[[ PROVIDED MATERIAL, beginning ]]

(* ===== verification/JdirSpec.v ===== *)
(** What the directory operations of [Jdir] do to the file system. *)
From S2P Require Import Prelude Format Jerrno Bdb Posix Jdir.
From Stdlib Require Import ZArith Lia Ascii.
Import jdir.

Section spec.
Variable strerror : errno -> string.
Implicit Types (fs : Fs) (s : string) (p q : path).

Definition writable fs : Prop := forall p, fs_readonly fs p = false.
Definition same_place fs fs' : Prop := fs_cwd fs' = fs_cwd fs /\ fs_readonly fs' = fs_readonly fs.

Lemma prefix_snoc q p (c : string) : q `prefix_of` p ++ [c] <-> q `prefix_of` p \/ q = p ++ [c].
Proof.
  split; [|intros [Hq| ->]; [by apply prefix_app_r|done]]. intros [k Hk].
  destruct k as [|x k _] using rev_ind; [right; by rewrite app_nil_r in Hk|].
  left. exists k. rewrite app_assoc in Hk. by apply app_inj_tail in Hk as [-> _].
Qed.

(** *** One directory *)

Lemma node_at_insert fs p n q :
  p <> [] -> node_at (set_nodes (<[p := n]> (fs_nodes fs)) fs) q = if decide (q = p) then Some n else node_at fs q.
Proof.
  intros Hp. unfold node_at. simpl. destruct q as [|c q]; [by rewrite decide_False by done|].
  rewrite lookup_insert. by repeat case_decide; subst.
Qed.

Lemma insert_dir_wf fs p c :
  fs_wf fs -> node_at fs p = Some Dir -> good_name c = true -> node_at fs (p ++ [c]) = None ->
  fs_wf (set_nodes (<[p ++ [c] := Dir]> (fs_nodes fs)) fs).
Proof.
  intros [Wr Wp Wn Wc] Hp Hc Hn. assert (Hne : p ++ [c] <> []) by by destruct p.
  split.
  - simpl. by rewrite lookup_insert_ne.
  - intros p' c' n. simpl. rewrite lookup_insert, node_at_insert by done. case_decide as E.
    + apply app_inj_tail in E as [<- <-]. intros _. case_decide; [done|]. done.
    + intros H. case_decide; [done|]. by eapply Wp.
  - intros p' c' n. simpl. rewrite lookup_insert. case_decide as E; [by apply app_inj_tail in E as [<- <-]|apply Wn].
  - rewrite node_at_insert by done. case_decide; done.
Qed.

[[ PROVIDED MATERIAL, end ]]

* **WORK ORDER**
A word-for-word copy of the data is the expected answer.

* **WRITTEN ANSWER**
(* ===== verification/JdirSpec.v ===== *)
(** What the directory operations of [Jdir] do to the file system. *)
From S2P Require Import Prelude Format Jerrno Bdb Posix Jdir.
From Stdlib Require Import ZArith Lia Ascii.
Import jdir.

Section spec.
Variable strerror : errno -> string.
Implicit Types (fs : Fs) (s : string) (p q : path).

Definition writable fs : Prop := forall p, fs_readonly fs p = false.
Definition same_place fs fs' : Prop := fs_cwd fs' = fs_cwd fs /\ fs_readonly fs' = fs_readonly fs.

Lemma prefix_snoc q p (c : string) : q `prefix_of` p ++ [c] <-> q `prefix_of` p \/ q = p ++ [c].
Proof.
  split; [|intros [Hq| ->]; [by apply prefix_app_r|done]]. intros [k Hk].
  destruct k as [|x k _] using rev_ind; [right; by rewrite app_nil_r in Hk|].
  left. exists k. rewrite app_assoc in Hk. by apply app_inj_tail in Hk as [-> _].
Qed.

(** *** One directory *)

Lemma node_at_insert fs p n q :
  p <> [] -> node_at (set_nodes (<[p := n]> (fs_nodes fs)) fs) q = if decide (q = p) then Some n else node_at fs q.
Proof.
  intros Hp. unfold node_at. simpl. destruct q as [|c q]; [by rewrite decide_False by done|].
  rewrite lookup_insert. by repeat case_decide; subst.
Qed.

Lemma insert_dir_wf fs p c :
  fs_wf fs -> node_at fs p = Some Dir -> good_name c = true -> node_at fs (p ++ [c]) = None ->
  fs_wf (set_nodes (<[p ++ [c] := Dir]> (fs_nodes fs)) fs).
Proof.
  intros [Wr Wp Wn Wc] Hp Hc Hn. assert (Hne : p ++ [c] <> []) by by destruct p.
  split.
  - simpl. by rewrite lookup_insert_ne.
  - intros p' c' n. simpl. rewrite lookup_insert, node_at_insert by done. case_decide as E.
    + apply app_inj_tail in E as [<- <-]. intros _. case_decide; [done|]. done.
    + intros H. case_decide; [done|]. by eapply Wp.
  - intros p' c' n. simpl. rewrite lookup_insert. case_decide as E; [by apply app_inj_tail in E as [<- <-]|apply Wn].
  - rewrite node_at_insert by done. case_decide; done.
Qed.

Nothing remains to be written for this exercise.